* **Dataset records**
━━━━━━

(* ===== verification/ConfigForm.v ===== *)
(** * Configuration forms (src/crates/rcd-config-form/src/lib.rs)

    The form of a TOML document: its fields with texts and choices, and edits
    of single values that keep the rest of the document.  A document is its
    tree of tables, in the order of their keys, with every value it holds; the
    text around a value (its decor) is kept with it, the text of the keys and
    of the table headers, which no edit reaches, is not part of the model.
    Parsing and printing of toml_edit are parameters. *)

From S2P Require Import Prelude RustStr Utf8 ConfigSet LogFiles.
From stdpp Require Import pretty.
Open Scope string_scope.
Open Scope Z_scope.
Open Scope list_scope.

Inductive Profile := AcquisitionForm | CommunicateForm.
#[export] Instance profile_eq_dec : EqDecision Profile.
Proof. solve_decision. Defined.
Inductive Segment := Key (k : string) | Index (i : nat).
#[export] Instance segment_eq_dec : EqDecision Segment.
Proof. solve_decision. Defined.
#[export] Instance json_eq_dec : EqDecision Json.
Proof. solve_decision. Defined.

(** ** Documents *)

(** [toml_edit::Value]: the kinds the form shows, and the text of the others (a
    float, a date, an array, an inline table), which it does not look into. *)
Inductive TomlValue := TInteger (n : Z) | TBoolean (b : bool) | TString (s : string) | TOther (text : string).
(** The text before and after a value. *)
Abbreviation Decor := (string * string)%type.
(** A value with its decor, a table, an array of tables. *)
Inductive Item :=
| IValue (decor : Decor) (v : TomlValue)
| ITable (entries : list (string * Item))
| ITables (tables : list (list (string * Item))).
Abbreviation Table := (list (string * Item)).

Definition get (t : Table) (k : string) : option Item := snd <$> head (filter (fun e => e.1 = k) t).
(** An assignment to an existing key or, at the end, to a new one. *)
Fixpoint assign (t : Table) (k : string) (item : Item) : Table :=
  match t with
  | [] => [(k, item)]
  | (x, old) :: t => if String.eqb x k then (x, item) :: t else (x, old) :: assign t k item
  end.

(** ** Fields *)

Record Edit := { ed_path : list Segment; ed_value : Json }.
Record Field := {
  fd_path : list Segment;
  fd_key : string;
  fd_label : string;
  fd_hint : string;
  fd_kind : string;
  fd_value : Json;
  fd_options : list Json;
  fd_inherited : bool;
  fd_readonly : bool
}.
Record Form := { fm_content : string; fm_fields : list Field }.

(** [scalar]: the kind and the value of what the form shows. *)
Definition scalar_of (v : TomlValue) : option (string * Json) :=
  match v with
  | TInteger n => Some ("integer", JNumber (Some n))
  | TBoolean b => Some ("boolean", JBool b)
  | TString s => Some ("string", JString s)
  | TOther _ => None
  end.
Definition scalar (item : Item) : option (string * Json) :=
  match item with IValue _ v => scalar_of v | _ => None end.
Lemma handleRemoveHighlight_store_failure_witness :
  let r := handleRemoveHighlight Sample.active Demo.active_offline in
  r.1 = Return tt /\
  renditionRef r.2 = Some (delete (Highlight.cfiRange Sample.hello)
                             {[Highlight.cfiRange Sample.hello := Sample.hello_overlay]}) /\
  highlights r.2 = highlights Demo.active_offline /\
  ui r.2 = ui Demo.active_offline /\
  console r.2 = console Demo.active_offline ++
    [console_error "Failed to remove highlight:" (DOMException "QuotaExceededError")].
Proof.
  intros r.
  apply (handleRemoveHighlight_store_failure Demo.active_offline Sample.active "h1"
           (Highlight.cfiRange Sample.hello) _ (DOMException "QuotaExceededError")
           eq_refl eq_refl eq_refl eq_refl eq_refl eq_refl).
  left. reflexivity.
Defined.

(** X13: [handleRemoveHighlightById] looks the id up in the in-memory
    highlights of its render only: for an id not listed there it does nothing,
    whatever the store holds. *)
Theorem handleRemoveHighlightById_unlisted (w : World) (st : ViewerState)
    (highlightId : string) :
  (forall hl, hl ∈ currentBookHighlights st -> Highlight.id hl <> highlightId) ->
  handleRemoveHighlightById st highlightId w = (Return tt, w).
Proof.
  intros Hno. unfold handleRemoveHighlightById.
  destruct (find _ _) as [hl|] eqn:E.
  - apply find_some in E as [Hin Heq]. apply String.eqb_eq in Heq.
    destruct (Hno hl); [apply list_elem_of_In, Hin | exact Heq].
  - unfold_ops. destruct (renditionRef w); reflexivity.
Qed.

━━━━━━

* **Problem statement**
Would you please return all of the data exactly?

* **Solved problem**
(* ===== verification/ConfigForm.v ===== *)
(** * Configuration forms (src/crates/rcd-config-form/src/lib.rs)

    The form of a TOML document: its fields with texts and choices, and edits
    of single values that keep the rest of the document.  A document is its
    tree of tables, in the order of their keys, with every value it holds; the
    text around a value (its decor) is kept with it, the text of the keys and
    of the table headers, which no edit reaches, is not part of the model.
    Parsing and printing of toml_edit are parameters. *)

From S2P Require Import Prelude RustStr Utf8 ConfigSet LogFiles.
From stdpp Require Import pretty.
Open Scope string_scope.
Open Scope Z_scope.
Open Scope list_scope.

Inductive Profile := AcquisitionForm | CommunicateForm.
#[export] Instance profile_eq_dec : EqDecision Profile.
Proof. solve_decision. Defined.
Inductive Segment := Key (k : string) | Index (i : nat).
#[export] Instance segment_eq_dec : EqDecision Segment.
Proof. solve_decision. Defined.
#[export] Instance json_eq_dec : EqDecision Json.
Proof. solve_decision. Defined.

(** ** Documents *)

(** [toml_edit::Value]: the kinds the form shows, and the text of the others (a
    float, a date, an array, an inline table), which it does not look into. *)
Inductive TomlValue := TInteger (n : Z) | TBoolean (b : bool) | TString (s : string) | TOther (text : string).
(** The text before and after a value. *)
Abbreviation Decor := (string * string)%type.
(** A value with its decor, a table, an array of tables. *)
Inductive Item :=
| IValue (decor : Decor) (v : TomlValue)
| ITable (entries : list (string * Item))
| ITables (tables : list (list (string * Item))).
Abbreviation Table := (list (string * Item)).

Definition get (t : Table) (k : string) : option Item := snd <$> head (filter (fun e => e.1 = k) t).
(** An assignment to an existing key or, at the end, to a new one. *)
Fixpoint assign (t : Table) (k : string) (item : Item) : Table :=
  match t with
  | [] => [(k, item)]
  | (x, old) :: t => if String.eqb x k then (x, item) :: t else (x, old) :: assign t k item
  end.

(** ** Fields *)

Record Edit := { ed_path : list Segment; ed_value : Json }.
Record Field := {
  fd_path : list Segment;
  fd_key : string;
  fd_label : string;
  fd_hint : string;
  fd_kind : string;
  fd_value : Json;
  fd_options : list Json;
  fd_inherited : bool;
  fd_readonly : bool
}.
Record Form := { fm_content : string; fm_fields : list Field }.

(** [scalar]: the kind and the value of what the form shows. *)
Definition scalar_of (v : TomlValue) : option (string * Json) :=
  match v with
  | TInteger n => Some ("integer", JNumber (Some n))
  | TBoolean b => Some ("boolean", JBool b)
  | TString s => Some ("string", JString s)
  | TOther _ => None
  end.
Definition scalar (item : Item) : option (string * Json) :=
  match item with IValue _ v => scalar_of v | _ => None end.
Lemma handleRemoveHighlight_store_failure_witness :
  let r := handleRemoveHighlight Sample.active Demo.active_offline in
  r.1 = Return tt /\
  renditionRef r.2 = Some (delete (Highlight.cfiRange Sample.hello)
                             {[Highlight.cfiRange Sample.hello := Sample.hello_overlay]}) /\
  highlights r.2 = highlights Demo.active_offline /\
  ui r.2 = ui Demo.active_offline /\
  console r.2 = console Demo.active_offline ++
    [console_error "Failed to remove highlight:" (DOMException "QuotaExceededError")].
Proof.
  intros r.
  apply (handleRemoveHighlight_store_failure Demo.active_offline Sample.active "h1"
           (Highlight.cfiRange Sample.hello) _ (DOMException "QuotaExceededError")
           eq_refl eq_refl eq_refl eq_refl eq_refl eq_refl).
  left. reflexivity.
Defined.

(** X13: [handleRemoveHighlightById] looks the id up in the in-memory
    highlights of its render only: for an id not listed there it does nothing,
    whatever the store holds. *)
Theorem handleRemoveHighlightById_unlisted (w : World) (st : ViewerState)
    (highlightId : string) :
  (forall hl, hl ∈ currentBookHighlights st -> Highlight.id hl <> highlightId) ->
  handleRemoveHighlightById st highlightId w = (Return tt, w).
Proof.
  intros Hno. unfold handleRemoveHighlightById.
  destruct (find _ _) as [hl|] eqn:E.
  - apply find_some in E as [Hin Heq]. apply String.eqb_eq in Heq.
    destruct (Hno hl); [apply list_elem_of_In, Hin | exact Heq].
  - unfold_ops. destruct (renditionRef w); reflexivity.
Qed.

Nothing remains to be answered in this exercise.